Saturday, September 10, 2016

St. Mary's City Catholic Church

Few buildings would ever hold as important a symbolic place as this one.  It was rebuilt on the original site to the specifications discovered in painstakingly exploring it's remnant parts.  Maryland has long been taught in history books to elementary school children as the colony founded on religious tolerance because a Protestant king gave Catholics a charter to establish it.  As in most things, the truth is far less generous.  Whatever initial freedoms of worship Maryland's Catholic community experienced, they were short-lived and centered around this parish.  (by 1704 the church was padlocked and open practice of Papist religion was banned and persecuted as a cultural norm.)
 Today the church (which is unconsecrated by design) sits in the middle of a field.  It's appearance is based on other churches built at the time--no actual plans or descriptions exist.  It fits the footprint of the original build which dictates the scale, and archeological evidence suggests other aspects like the materials used for the roof, the presence and placement of windows.
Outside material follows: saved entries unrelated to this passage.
(** X2: with a positive [full_refresh_every], of the [n] cycles after
    cycle [c] exactly [(c + n) / f - c / f] are full refreshes: one in
    every [f], counted from the start of the process. *)
Theorem full_refresh_count (n : nat) (self : t) :
  0 < _full_refresh_every self ->
  Z.of_nat (full_refreshes (snd (run n self))) =
  (_cycle_count self + Z.of_nat n) / _full_refresh_every self -
  _cycle_count self / _full_refresh_every self.
Proof.
  revert self; induction n as [|n IH]; intros self Hf.
  - simpl. rewrite Z.add_0_r. lia.
  - cbn [run].
    pose proof (update_frame self) as Hu.
    pose proof (update_classification self ltac:(lia)) as Hc.
    destruct (update self) as [self' o]. simpl in Hu, Hc.
    assert (Hf' : 0 < _full_refresh_every self') by (now rewrite Hu).
    specialize (IH self' Hf').
    destruct (run n self') as [self'' cs]. cbn [snd] in IH |- *.
    rewrite Hu in IH. cbn [with_cycle_count _cycle_count _full_refresh_every]
      in IH.
    rewrite (div_succ (_cycle_count self) _ Hf) in IH.
    rewrite Nat2Z.inj_succ, Hc.
    replace (_cycle_count self + Z.succ (Z.of_nat n))
      with (_cycle_count self + 1 + Z.of_nat n) by lia.
    unfold full_refreshes in *. cbn [filter].
    destruct (_ mod _ =? 0); cbn [List.length];
      rewrite ?Nat2Z.inj_succ; lia.
Qed.

Lemma full_refresh_count_witness :
  0 < _full_refresh_every (__init__ Sample.simulated) /\
  Z.of_nat (full_refreshes (snd (run 15 (__init__ Sample.simulated)))) =
  (0 + 15) / 5 - 0 / 5.
Proof.
  split; [reflexivity|].
  exact (full_refresh_count 15 (__init__ Sample.simulated) eq_refl).
Defined.

(** X3: on initialised hardware with a non-zero [full_refresh_every],
    [update] raises nothing and ends by displaying the image, once; it
    clears the panel exactly on a full refresh, and uses the fast
    initialisation exactly on a fast refresh of a driver that has it,
    falling back to the plain one otherwise. *)
Theorem hardware_update (self : t) (epd : Epd) :
  _simulate self = false ->
  _epd self = Some epd ->
  _full_refresh_every self <> 0 ->
  snd (snd (update self)) = None /\
  (exists before,
     fst (snd (update self)) = before ++ [EpdDisplay] /\
     ~ In EpdDisplay before) /\
  (In EpdClear (fst (snd (update self))) <->
   (_cycle_count self + 1) mod _full_refresh_every self = 0) /\
  (In EpdInitFast (fst (snd (update self))) <->
   (_cycle_count self + 1) mod _full_refresh_every self <> 0 /\
   has_init_fast epd = true) /\
  (In EpdInit (fst (snd (update self))) <->
   (_cycle_count self + 1) mod _full_refresh_every self = 0 \/
   has_init_fast epd = false).
Proof.
  intros Hsim Hepd Hfre. unfold update; simpl. rewrite Hsim, Hepd.
  destruct (Z.eqb_spec (_full_refresh_every self) 0) as [|_]; [contradiction|].
  destruct (Z.eqb_spec
              ((_cycle_count self + 1) mod _full_refresh_every self) 0)
    as [E|E]; [|destruct (has_init_fast epd) eqn:Hfast]; simpl;
    (split; [reflexivity|]); split.
  - exists [LogFullRefresh (_cycle_count self + 1);
            EpdInit; EpdClear; EpdInit].
    split; [reflexivity|]. simpl. intuition discriminate.
  - intuition (try discriminate; try congruence).
  - exists [LogFastRefresh (_cycle_count self + 1); EpdInitFast].
    split; [reflexivity|]. simpl. intuition discriminate.
  - intuition (try discriminate; try congruence).
  - exists [LogFastRefresh (_cycle_count self + 1); EpdInit].
    split; [reflexivity|]. simpl. intuition discriminate.
  - intuition (try discriminate; try congruence).
Qed.

(** X4: when the driver module is missing, [init] raises [ImportError]
    and assigns nothing; in that state the cleanup calls [clear] and
    [sleep] do nothing at all, while [update] would advance the counter
    and then raise [AttributeError]. *)
Theorem missing_driver (self : t) :
  _simulate self = false ->
  _epd self = None ->
  init None self = (self, ([LogError], Some ImportError)) /\
  clear self = [] /\
  sleep self = [] /\
  _cycle_count (fst (update self)) = _cycle_count self + 1 /\
  (_full_refresh_every self <> 0 ->
   snd (snd (update self)) = Some AttributeError /\
   forallb (fun e => negb (is_hardware_event e)) (fst (snd (update self))) =
   true).
Proof.
  intros Hsim Hepd. unfold init, clear, sleep. rewrite Hsim, Hepd.
  repeat split; try apply update_cycle_count.
  - unfold update; simpl. rewrite Hsim, Hepd.
    destruct (Z.eqb_spec (_full_refresh_every self) 0); [contradiction|].
    reflexivity.
  - unfold update; simpl. rewrite Hsim, Hepd.
    destruct (Z.eqb_spec (_full_refresh_every self) 0); [contradiction|].
    simpl. destruct (_ mod _ =? 0); reflexivity.
Qed.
 One of the most interesting aspects of this building is that face that it is surrounded by graves.  Three of them were within the walls of the structure and prompted one of the most interesting and extensive historical research projects ever undertaken.  Under the auspices of the Smithsonian Institution in Washington, D.C. and leadership of forensic anthropologist, Doug Owsley, the discovery of a crypt with three bodies of note in it and their identification became quite a cause celeb in their world of historical forensic anthropology throughout the 90's.

As fate would have it, I participated in a Smithsonian sponsored project for teachers of Social Studies in the mid-1990's and one day was given to our meeting and working with Doug Owsley.  He had the skull of one of the members of St. Mary's three in his lab at the time and we were privileged to examine it up close and personal as he lectured us one what we had learned about this discovery.  All of the remains have since be reinterred in the crypt below this building.  Owsley's life is the inspiration for the TV series "Bones," as an aside.